I still am not 100% sure about my goals and aspirations for future life, but the Lord has SLOWLY started to give me a new direction. It won't be a smooth ride, but it will be an exciting one because....God's writing my story! :)

Yesterday on my walk I asked God, "If I really believe that you are the huge God of all of the universe who sees the sparrow fall, why do I worry so much?" Matthew 6:33 comes to mind. "Therefore do not worry about tomorrow, for tomorrow will worry about its own things..."

This past year has been interesting. I could go on and on about the things I have learned in one year...but I won't keep you reading any longer.

Sunday, February 28, 2010

As a child I grew up listening to a song by Steve Green. "Encourage One Another" was a delightful tune that my sisters and I would sing over and over again. However, at that time I did not realize that a kids song could apply so well to our daily lives.
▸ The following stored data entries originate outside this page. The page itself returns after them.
(** C35. [Derive] from a zeroed workspace is the function of RFC 9106 whatever the
    order in which the workers of each slice run, on every variant and every
    cost the exported functions admit: no index leaves the matrix and no call
    panics. When it returns, the hash state that held the password is zero,
    and a wipe leaves the workspace as it was made. *)
Theorem derive_exact schedule out mode P S K X t m p :
  costs_ok m p -> 0 <= mode <= 2 -> 1 <= t -> 1 <= zlen out < 2 ^ 32 ->
  zlen P < 2 ^ 32 -> zlen S < 2 ^ 32 -> zlen K < 2 ^ 32 -> zlen X < 2 ^ 32 ->
  exists ws', Derive schedule out mode P S K X t (fresh_ws m p) = Some (ws', Argon2 mode P S K X t m p (zlen out)) /\
    shaped m p ws' /\ zlen (ws_bytes ws') = WorkspaceSize m p /\ Wipe ws' = fresh_ws m p /\
    ws_h0Chain ws' = zeros 8 /\ ws_h0Block ws' = zeros blake2b_BlockSize /\ ws_hashIn ws' = zeros (4 + 1024) /\ ws_hashState ws' = zeros blake2b_Size.
Proof.
  intros Hc Hy Ht Ho HP HS HK HX. destruct (costs_fit m p Hc) as (Hp & Hseg & Hfit).
  destruct (derive_run mode t p (segment_size m p) Hp Hseg Hfit Hy schedule out P S K X (fresh_ws m p) (fresh_ws_fresh m p Hc) Ht Ho HP HS HK HX)
    as (B & lanes & h & block0 & [HB HBb] & Hl & Hlo & Hb0 & Hh & E).
  destruct (adjustMemory_blocks m p) as [Em _]; [lia|apply Hc|]. rewrite <- Em in HB.
  match type of E with _ = Some (?w, _) => assert (shaped m p w) as Hw by (split_and!; done); pose proof (Wipe_fresh m p w Hw) as Hwipe end.
  eexists. split; [exact E|]. split; [exact Hw|]. split; [|split; [exact Hwipe|done]].
  apply zlen_ws_bytes; try done. split; [exact Hw|]. rewrite Em. unfold blocks, q. nia.
Qed.
End derive.

(** x/crypto's functions and the portable compression meet the hypotheses. *)
#[local] Instance portable_blamka : Blamka := {|
  useSSE4 := false;
  mixBlocksSSE2 a b c := zip_with Z.lxor (zip_with Z.lxor a b) c;
  xorBlocksSSE2 out a b c := zip_with Z.lxor out (zip_with Z.lxor (zip_with Z.lxor a b) c);
  blamkaSSE4 := blamka_rounds
|}.
#[local] Instance portable_blamka_ok : BlamkaOk.
Proof. split; done. Qed.
#[local] Instance blake2b_sums : Blake2bSums := {| Sum512 := BLAKE2b 64; Sum384 := BLAKE2b 48; Sum256 := BLAKE2b 32 |}.
#[local] Instance blake2b_sums_ok : Blake2bSumsOk.
Proof. split; done. Qed.

Lemma derive_exact_witness :
  exists ws', Derive (fun _ _ => [1; 0; 1]%nat) (zeros 32) ModeID [112; 119] [115] [] [] 3 (fresh_ws 64 2) = Some (ws', Argon2 ModeID [112; 119] [115] [] [] 3 64 2 (zlen (zeros 32))) /\
    shaped 64 2 ws' /\ zlen (ws_bytes ws') = WorkspaceSize 64 2 /\ Wipe ws' = fresh_ws 64 2 /\
    ws_h0Chain ws' = zeros 8 /\ ws_h0Block ws' = zeros blake2b_BlockSize /\ ws_hashIn ws' = zeros (4 + 1024) /\ ws_hashState ws' = zeros blake2b_Size.
Proof.
  apply (derive_exact (fun _ _ => [1; 0; 1]%nat) (zeros 32) ModeID [112; 119] [115] [] [] 3 64 2);
    [unfold costs_ok; lia|unfold ModeID; lia|lia|split; vm_compute; congruence|vm_compute; reflexivity..].
Defined.
Lemma sample_pair_ok :
  world_ok sample_pair /\ idle sample_pair sample_workspace 8 (second_st sample_pair) false false /\
  buf_ok sample_pair 4 (sample_st sample_pair) false false.
Proof.
  destruct sample_open_ok as (W & B & Hr). destruct (sample_live sample_open false B ltac:(vm_compute; reflexivity)) as (m & L).
  set (w1 := run (NewEmptyBuffer (WorkspaceSize 8 1) []) sample_open).
  assert (NewEmptyBuffer (WorkspaceSize 8 1) [] sample_open = Ret (inr (Ref 8)) w1) as E by (vm_compute; reflexivity).
  assert (sample_pair = with_lock w1) as Ep.
  { unfold sample_pair, NewArgon2Workspace. change (1 <? 1) with false. cbn beta iota.
    change (MaxInt - 2 ^ 20 <? 8 * 1024) with false. cbn beta iota. unfold run, mbind, M_bind. rewrite E. reflexivity. }
  pose proof (returns_ret _ _ _ _ _ (wp_NewEmptyBuffer (WorkspaceSize 8 1) [] sample_open W ltac:(unfold key_room in *; lia) ltac:(by vm_compute)) E) as H.
  change (WorkspaceSize 8 1 <=? 0) with false in H. cbn beta iota in H. clear E.
  destruct H as (W2 & Fr & Hk & p & st & bytes & cl & [= <-] & Mk & Hfresh & Hcl & (Hz & _) & _).
  destruct (mk_live _ _ _ _ _ _ _ _ _ Mk) as (m2 & L2 & Eb). rewrite Ep. clear Ep.
  assert (bystander (with_lock w1) 4 (sample_st sample_open) 5 m false) as [B4 _ _].
  { apply bystander_with_lock; [exact W2|]. eapply bystander_frame; [exact W|exact W2|exact Fr|by eapply clear_of_ring|by constructor]. }
  assert (bystander (with_lock w1) 8 st (WorkspaceSize 8 1) m2 false) as [B8 D8 L8].
  { apply bystander_with_lock; [exact W2|]. constructor; [apply Mk|apply Mk|exact L2]. }
  assert (sample_st (with_lock w1) = sample_st sample_open) as -> by (unfold sample_st; rewrite (bo_st _ _ _ _ _ B4); reflexivity).
  assert (second_st (with_lock w1) = st) as Est by (unfold second_st; rewrite (bo_st _ _ _ _ _ B8); reflexivity).
  split; [by apply world_ok_with_lock|]. split; [|exact B4]. constructor.
  - reflexivity.
  - rewrite Est. exact B8.
  - clear. vm_compute. reflexivity.
  - clear. vm_compute. reflexivity.
  - clear. apply Z.mod_divide; [lia|]. vm_compute. reflexivity.
  - clear. vm_compute. reflexivity.
  - clear. vm_compute. discriminate.
  - rewrite Est. intros n m' Hn Hm'. rewrite D8 in Hn. injection Hn as <-.
    pose proof (md_at _ _ _ (bc_map _ _ _ _ (lv_core _ _ _ _ _ _ _ L8))) as Hm2. rewrite Hm2 in Hm'. injection Hm' as <-.
    rewrite Eb. split; [exact Hz|]. cbn [aw_memory aw_threads sample_workspace]. reflexivity.
Qed.
(** * The Google Smart Home fulfillment bridge, embedded in Rocq

    A shallow embedding of [routes/smarthome.routes.js] (the intent
    dispatcher and its two translators), of the registry queries of
    [database/models.js] it calls, and of the gateway calls of
    [services/thingsboard.service.js] it makes.

    JavaScript values are modelled by the shape the code reads from them:
    a property that may be missing is an [option] ([None] is [undefined]),
    SQLite INTEGER columns are [Z], TEXT columns are [string].  The
    registry (SQLite), the clock, the HTTP client and the JWT library are
    outside the repository; they answer through an oracle [Env] that is
    indexed by the number of collaborator calls made so far, so that every
    behaviour of theirs (including driver errors and network failures) is
    covered.  Logging has no effect on any response and is left out. *)

From stdpp Require Import gmap strings list fin_maps pretty.
From Stdlib Require Import ZArith Ascii Sorting.Sorted Permutation.

Open Scope string_scope.
Open Scope Z_scope.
There seems to be much negative talk about other people in the world around us. We seem to find excitement in laughing at others behind their back, talking people down, and picking at their faults. Why is this so easy? Why do I often catch myself laughing at a story that pokes fun at someone else?


Encouragement in the body of Christ is something that is often lacking, but is vital for a thriving assembly. 2 Thessalonians 5:11 "Therefore comfort each other and edify one another, just as you also are doing."


Perhaps we could remove the focus off of what makes us feel good, and think of what the Lord Jesus would do. Romans 15:5 "Now may the God of patience and comfort grant you to be like-minded toward one another, according to Christ Jesus."


Maybe there is more to this than words. Perhaps we should "speak" encouragement with our actions. Looking at Jesus we find Him unselfish with His time. He reached down and lifted people up out of their sad state. He spoke truth to the pharisees, but never with the wrong motives or heart.


If we spent more time finding ways to best help, love, and encourage others, there would be little time to tear them down. Let's continue to keep our eyes open for ways to build each other up.